TASK GOAL: Go through the records and show each line where the word "simpl" occurs.

[Dataset records]
((
Lemma up_law w w' r : Up linkName w = (w', r) →
  returns r (λ _, dev w' = {| kd_up := true; kd_addrs := kd_addrs (dev w) |}) (dev w' = dev w).
Proof.
  apply (with_link _ (λ w' _, dev w' = _)). intros l w1 w2 r2 Hl Hd Hw.
  eapply wrapping_returns; [exact Hw|]. rewrite <-Hd. intros r0. by apply LinkSetUp_law.
Qed.
Lemma down_law w w' r : Down linkName w = (w', r) →
  returns r (λ _, dev w' = {| kd_up := false; kd_addrs := kd_addrs (dev w) |}) (dev w' = dev w).
Proof.
  apply (with_link _ (λ w' _, dev w' = _)). intros l w1 w2 r2 Hl Hd Hw.
  eapply wrapping_returns; [exact Hw|]. rewrite <-Hd. intros r0. by apply LinkSetDown_law.
Qed.
Lemma texts_of ns ks :
  Forall2 denotes ns ks → map (λ a, IP_String (ipn_IP a)) ns = map addr_text ks.
Proof.
  induction 1 as [|n k ns ks [Hv _] _ IH]; [done|]. simpl. f_equal; [|done]. by apply is_v4_String.
Qed.
Lemma list_law w w' r : ListAddrs linkName w = (w', r) →
  dev w' = dev w ∧ returns r (λ l, list_to_set l = if_addrs (iface w)) True.
Proof.
  unfold ListAddrs. unfold mbind, M_bind. destruct (find_link linkName w) as [w1 r1] eqn:E1.
  apply find_link_inv in E1 as [Hd Hr]. destruct r1 as [l|e|y|]; simpl in Hr; try done; [|by intros [= <- <-]].
  destruct (wrapping _ (AddrList_v4 l) w1) as [w2 r2] eqn:E2. apply wrapping_inv in E2 as (r0 & E2 & Hr0).
  apply (AddrList_law (linkName := linkName) (dev := dev) (is_link := is_link)) in E2 as [Hd2 Hr2]; [|done].
  destruct r0 as [ns|e|y|]; simpl in Hr2; try done; subst r2; intros [= <- <-]; (split; [congruence|]); [|done].
  destruct Hr2 as (ks & Hks & Hset). unfold returns. rewrite (texts_of _ _ Hks). unfold iface. rewrite <-Hd, <-Hset.
  apply set_eq. intros x. simpl. rewrite elem_of_list_to_set, Sort_Permutation, list_elem_of_fmap, elem_of_map.
  by setoid_rewrite elem_of_list_to_set.
Qed.
Lemma add_law v w w' r : 0 <= v < 2 ^ 32 → AddAddr linkName (dotted (v4_bytes v)) w = (w', r) →
  returns r (λ _, dev w' = {| kd_up := kd_up (dev w); kd_addrs := {[(v, 32)]} ∪ kd_addrs (dev w) |}) (dev w' = dev w).
Proof.
  intros Hv. unfold AddAddr. destruct (nl_ParseAddr_law (linkName := linkName) v Hv) as (n & -> & Hn).
  apply (with_link _ (λ w' _, dev w' = _)). intros l w1 w2 r2 Hl Hd Hw.
  eapply wrapping_returns; [exact Hw|]. rewrite <-Hd. intros r0. by apply AddrAdd_law.
Qed.
Lemma delete_addr_law l n k w w' r : is_link l → denotes n k → delete_addr linkName l n w = (w', r) →
  returns r (λ _, dev w' = {| kd_up := kd_up (dev w); kd_addrs := kd_addrs (dev w) ∖ {[k]} |}) (dev w' = dev w).
Proof. intros Hl Hn Hw. eapply wrapping_returns; [exact Hw|]. intros r0. by apply AddrDel_law. Qed.
Lemma del_law v w w' r : 0 <= v < 2 ^ 32 → DeleteAddr linkName (dotted (v4_bytes v)) w = (w', r) →
  returns r (λ _, dev w' = {| kd_up := kd_up (dev w); kd_addrs := kd_addrs (dev w) ∖ {[(v, 32)]} |}) (dev w' = dev w).
Proof.
  intros Hv. unfold DeleteAddr. destruct (nl_ParseAddr_law (linkName := linkName) v Hv) as (n & -> & Hn).
  apply (with_link _ (λ w' _, dev w' = _)). intros l w1 w2 r2 Hl Hd Hw. rewrite <-Hd. by eapply delete_addr_law.
Qed.
Lemma delete_each_law l ns ks w w' r : is_link l → Forall2 denotes ns ks →
  for_each ns (delete_addr linkName l) w = (w', r) →
  kd_up (dev w') = kd_up (dev w) ∧ kd_addrs (dev w') ⊆ kd_addrs (dev w) ∧
  returns r (λ _, kd_addrs (dev w') = kd_addrs (dev w) ∖ list_to_set ks) True.
Proof.
  intros Hl Hns. revert w. induction Hns as [|n k ns ks Hn _ IH]; intros w; simpl.
  { intros [= <- <-]. split_and!; [done|done|]. simpl. set_solver. }
  unfold mbind, M_bind. destruct (delete_addr linkName l n w) as [w1 r1] eqn:E1.
  apply (delete_addr_law _ _ k) in E1; [|done..]. destruct r1 as [[]|e|y|]; simpl in E1; try done.
  - intros (Hu & Hs & Hr)%IH. rewrite E1 in Hu, Hs, Hr. simpl in *. split_and!; [done|set_solver|].
    destruct r; simpl in *; try done. rewrite Hr. set_solver.
  - intros [= <- <-]. rewrite E1. by split_and!.
Qed.
Lemma delete_all_law w w' r : DeleteAllAddr linkName w = (w', r) →
  kd_up (dev w') = kd_up (dev w) ∧ kd_addrs (dev w') ⊆ kd_addrs (dev w) ∧
  returns r (λ _, kd_addrs (dev w') = ∅) True.
Proof.
  unfold DeleteAllAddr. unfold mbind, M_bind. destruct (LinkByName linkName w) as [w1 r1] eqn:E1.
  apply (LinkByName_law (is_link := is_link)) in E1 as [Hd Hr].
  destruct r1 as [l|e|y|]; simpl in Hr; try done; [|intros [= <- <-]; by rewrite Hd].
  destruct (wrapping _ (AddrList_v4 l) w1) as [w2 r2] eqn:E2. apply wrapping_inv in E2 as (r0 & E2 & Hr0).
  apply (AddrList_law (linkName := linkName) (dev := dev) (is_link := is_link)) in E2 as [Hd2 Hr2]; [|done].
  destruct r0 as [ns|e|y|]; simpl in Hr2; try done; subst r2; [|intros [= <- <-]; by rewrite Hd2, Hd].
  destruct Hr2 as (ks & Hks & Hset). intros (Hu & Hs & Hr')%(delete_each_law _ _ ks); [|done..].
  rewrite Hd2, Hd in Hu, Hs, Hr'. split_and!; [done|done|]. destruct r; simpl in *; try done.
  rewrite Hr', <-Hd, <-Hset. set_solver.
Qed.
))
YOUR RESPONSE:
  induction 1 as [|n k ns ks [Hv _] _ IH]; [done|]. simpl. f_equal; [|done]. by apply is_v4_String.
  apply find_link_inv in E1 as [Hd Hr]. destruct r1 as [l|e|y|]; simpl in Hr; try done; [|by intros [= <- <-]].
  destruct r0 as [ns|e|y|]; simpl in Hr2; try done; subst r2; intros [= <- <-]; (split; [congruence|]); [|done].
  apply set_eq. intros x. simpl. rewrite elem_of_list_to_set, Sort_Permutation, list_elem_of_fmap, elem_of_map.
  intros Hl Hns. revert w. induction Hns as [|n k ns ks Hn _ IH]; intros w; simpl.
  { intros [= <- <-]. split_and!; [done|done|]. simpl. set_solver. }
  apply (delete_addr_law _ _ k) in E1; [|done..]. destruct r1 as [[]|e|y|]; simpl in E1; try done.
  - intros (Hu & Hs & Hr)%IH. rewrite E1 in Hu, Hs, Hr. simpl in *. split_and!; [done|set_solver|].
    destruct r; simpl in *; try done. rewrite Hr. set_solver.
  destruct r1 as [l|e|y|]; simpl in Hr; try done; [|intros [= <- <-]; by rewrite Hd].
  destruct r0 as [ns|e|y|]; simpl in Hr2; try done; subst r2; [|intros [= <- <-]; by rewrite Hd2, Hd].
  rewrite Hd2, Hd in Hu, Hs, Hr'. split_and!; [done|done|]. destruct r; simpl in *; try done.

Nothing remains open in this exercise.